*Task details*
Search the entries for the word "From". Copy each line in which it is found.

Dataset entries
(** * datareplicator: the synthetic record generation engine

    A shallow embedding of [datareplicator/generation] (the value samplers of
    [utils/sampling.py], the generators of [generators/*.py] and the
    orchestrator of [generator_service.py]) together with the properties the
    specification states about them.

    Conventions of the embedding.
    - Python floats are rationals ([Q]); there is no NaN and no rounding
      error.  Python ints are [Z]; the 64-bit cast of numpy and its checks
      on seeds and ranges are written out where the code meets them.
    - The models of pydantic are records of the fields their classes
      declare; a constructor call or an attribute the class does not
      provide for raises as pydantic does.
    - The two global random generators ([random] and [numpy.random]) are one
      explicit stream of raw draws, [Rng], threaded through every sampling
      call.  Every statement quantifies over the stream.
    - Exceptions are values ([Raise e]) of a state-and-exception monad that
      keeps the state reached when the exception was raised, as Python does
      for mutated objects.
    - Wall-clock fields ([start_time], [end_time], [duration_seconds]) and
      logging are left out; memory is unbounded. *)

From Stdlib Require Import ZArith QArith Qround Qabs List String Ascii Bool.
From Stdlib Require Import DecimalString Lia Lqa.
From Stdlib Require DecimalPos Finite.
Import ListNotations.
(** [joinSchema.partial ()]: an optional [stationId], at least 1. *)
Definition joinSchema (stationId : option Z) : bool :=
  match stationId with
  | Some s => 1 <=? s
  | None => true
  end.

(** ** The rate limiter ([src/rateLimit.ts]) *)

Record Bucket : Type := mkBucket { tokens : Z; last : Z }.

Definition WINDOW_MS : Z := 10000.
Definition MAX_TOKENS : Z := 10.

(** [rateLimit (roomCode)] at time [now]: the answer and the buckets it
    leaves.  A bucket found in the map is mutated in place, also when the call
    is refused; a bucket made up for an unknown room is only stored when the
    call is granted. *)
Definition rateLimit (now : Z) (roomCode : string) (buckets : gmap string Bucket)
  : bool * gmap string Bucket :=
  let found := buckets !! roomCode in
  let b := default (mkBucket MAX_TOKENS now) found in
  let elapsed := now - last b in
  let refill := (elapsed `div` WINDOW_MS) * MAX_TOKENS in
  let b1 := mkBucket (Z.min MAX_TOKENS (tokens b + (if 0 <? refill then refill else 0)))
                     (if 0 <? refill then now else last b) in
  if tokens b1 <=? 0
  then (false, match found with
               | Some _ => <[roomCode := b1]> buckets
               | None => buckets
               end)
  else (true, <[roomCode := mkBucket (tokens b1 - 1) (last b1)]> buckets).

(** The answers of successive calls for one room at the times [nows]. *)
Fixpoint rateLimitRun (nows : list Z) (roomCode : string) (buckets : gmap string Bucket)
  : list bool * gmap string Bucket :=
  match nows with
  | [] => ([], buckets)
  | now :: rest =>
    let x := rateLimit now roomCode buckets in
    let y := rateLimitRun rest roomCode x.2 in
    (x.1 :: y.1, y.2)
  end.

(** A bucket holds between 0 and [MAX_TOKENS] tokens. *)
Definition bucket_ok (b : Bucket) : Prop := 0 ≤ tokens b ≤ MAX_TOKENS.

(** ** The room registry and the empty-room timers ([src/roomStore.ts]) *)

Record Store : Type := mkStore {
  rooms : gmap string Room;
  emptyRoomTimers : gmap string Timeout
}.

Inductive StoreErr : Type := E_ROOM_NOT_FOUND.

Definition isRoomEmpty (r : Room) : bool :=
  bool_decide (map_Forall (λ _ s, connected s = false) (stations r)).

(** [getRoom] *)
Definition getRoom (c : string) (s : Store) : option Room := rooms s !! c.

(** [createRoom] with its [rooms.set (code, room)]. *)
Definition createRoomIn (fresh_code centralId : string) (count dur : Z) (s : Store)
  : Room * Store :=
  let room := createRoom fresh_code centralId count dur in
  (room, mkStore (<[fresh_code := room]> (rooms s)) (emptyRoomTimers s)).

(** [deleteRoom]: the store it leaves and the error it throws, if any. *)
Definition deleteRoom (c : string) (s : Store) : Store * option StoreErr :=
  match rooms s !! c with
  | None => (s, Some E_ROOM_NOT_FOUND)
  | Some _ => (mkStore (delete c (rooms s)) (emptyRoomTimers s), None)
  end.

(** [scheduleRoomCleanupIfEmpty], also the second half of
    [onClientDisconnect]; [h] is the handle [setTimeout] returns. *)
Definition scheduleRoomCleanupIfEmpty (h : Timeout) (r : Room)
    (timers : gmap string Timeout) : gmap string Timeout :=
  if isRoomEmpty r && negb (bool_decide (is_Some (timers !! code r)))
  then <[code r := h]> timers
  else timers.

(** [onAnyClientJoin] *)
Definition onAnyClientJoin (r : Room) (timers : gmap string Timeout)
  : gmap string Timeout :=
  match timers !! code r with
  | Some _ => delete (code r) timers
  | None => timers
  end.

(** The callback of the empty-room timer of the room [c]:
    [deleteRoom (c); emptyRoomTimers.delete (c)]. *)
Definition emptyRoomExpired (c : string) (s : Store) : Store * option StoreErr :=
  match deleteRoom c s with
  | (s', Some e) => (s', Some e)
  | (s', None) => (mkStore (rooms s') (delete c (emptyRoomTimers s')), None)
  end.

*Written response*
From Stdlib Require Import ZArith QArith Qround Qabs List String Ascii Bool.
From Stdlib Require Import DecimalString Lia Lqa.
From Stdlib Require DecimalPos Finite.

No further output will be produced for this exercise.